Stored records
——

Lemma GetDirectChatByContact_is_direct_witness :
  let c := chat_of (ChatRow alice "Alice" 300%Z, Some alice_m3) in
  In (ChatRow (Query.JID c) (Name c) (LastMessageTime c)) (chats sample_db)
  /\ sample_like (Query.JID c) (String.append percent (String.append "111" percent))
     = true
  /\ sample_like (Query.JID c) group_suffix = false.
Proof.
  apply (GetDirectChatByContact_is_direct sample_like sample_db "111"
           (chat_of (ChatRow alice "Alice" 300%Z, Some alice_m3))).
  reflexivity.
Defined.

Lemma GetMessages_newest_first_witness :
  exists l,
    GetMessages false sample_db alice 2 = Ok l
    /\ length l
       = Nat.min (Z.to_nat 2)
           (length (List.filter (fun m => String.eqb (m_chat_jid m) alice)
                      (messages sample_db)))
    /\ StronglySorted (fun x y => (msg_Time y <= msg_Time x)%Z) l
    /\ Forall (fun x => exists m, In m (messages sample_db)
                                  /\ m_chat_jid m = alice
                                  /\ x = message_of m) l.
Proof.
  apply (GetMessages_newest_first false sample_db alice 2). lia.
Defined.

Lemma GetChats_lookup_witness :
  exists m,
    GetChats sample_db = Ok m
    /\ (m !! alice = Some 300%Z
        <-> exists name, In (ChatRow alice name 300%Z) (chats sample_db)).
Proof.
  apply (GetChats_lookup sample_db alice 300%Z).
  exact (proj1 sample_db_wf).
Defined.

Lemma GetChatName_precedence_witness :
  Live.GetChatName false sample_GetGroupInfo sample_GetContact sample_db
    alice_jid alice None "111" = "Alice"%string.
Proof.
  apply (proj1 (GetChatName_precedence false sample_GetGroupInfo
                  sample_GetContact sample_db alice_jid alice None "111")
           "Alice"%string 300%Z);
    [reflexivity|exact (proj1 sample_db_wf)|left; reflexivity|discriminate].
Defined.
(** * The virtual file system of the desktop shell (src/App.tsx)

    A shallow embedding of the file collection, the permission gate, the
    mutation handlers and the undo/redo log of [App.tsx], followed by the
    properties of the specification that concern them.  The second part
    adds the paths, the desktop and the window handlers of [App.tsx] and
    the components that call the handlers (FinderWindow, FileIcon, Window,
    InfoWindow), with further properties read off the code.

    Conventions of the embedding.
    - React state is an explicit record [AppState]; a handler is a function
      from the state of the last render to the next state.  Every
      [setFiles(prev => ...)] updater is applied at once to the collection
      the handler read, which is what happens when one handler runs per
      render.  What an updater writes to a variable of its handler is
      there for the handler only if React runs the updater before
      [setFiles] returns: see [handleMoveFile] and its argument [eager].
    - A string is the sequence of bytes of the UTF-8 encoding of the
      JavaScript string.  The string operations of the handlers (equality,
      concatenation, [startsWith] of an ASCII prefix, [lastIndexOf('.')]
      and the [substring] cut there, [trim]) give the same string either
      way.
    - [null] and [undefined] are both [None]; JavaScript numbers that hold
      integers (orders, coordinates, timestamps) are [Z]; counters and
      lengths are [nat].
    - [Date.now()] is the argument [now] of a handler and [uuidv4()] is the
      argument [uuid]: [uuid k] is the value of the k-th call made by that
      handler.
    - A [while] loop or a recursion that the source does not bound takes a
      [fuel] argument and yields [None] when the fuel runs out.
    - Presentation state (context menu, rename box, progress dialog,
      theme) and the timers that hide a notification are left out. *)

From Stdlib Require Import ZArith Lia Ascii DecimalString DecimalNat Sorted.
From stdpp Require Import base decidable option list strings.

——

Although the records may continue, retype only the lines from the first one through the one containing "In (ChatRow (Query.JID", exactly as they appear.

● RESPONSE TO THIS EXERCISE
Lemma GetDirectChatByContact_is_direct_witness :
  let c := chat_of (ChatRow alice "Alice" 300%Z, Some alice_m3) in
  In (ChatRow (Query.JID c) (Name c) (LastMessageTime c)) (chats sample_db)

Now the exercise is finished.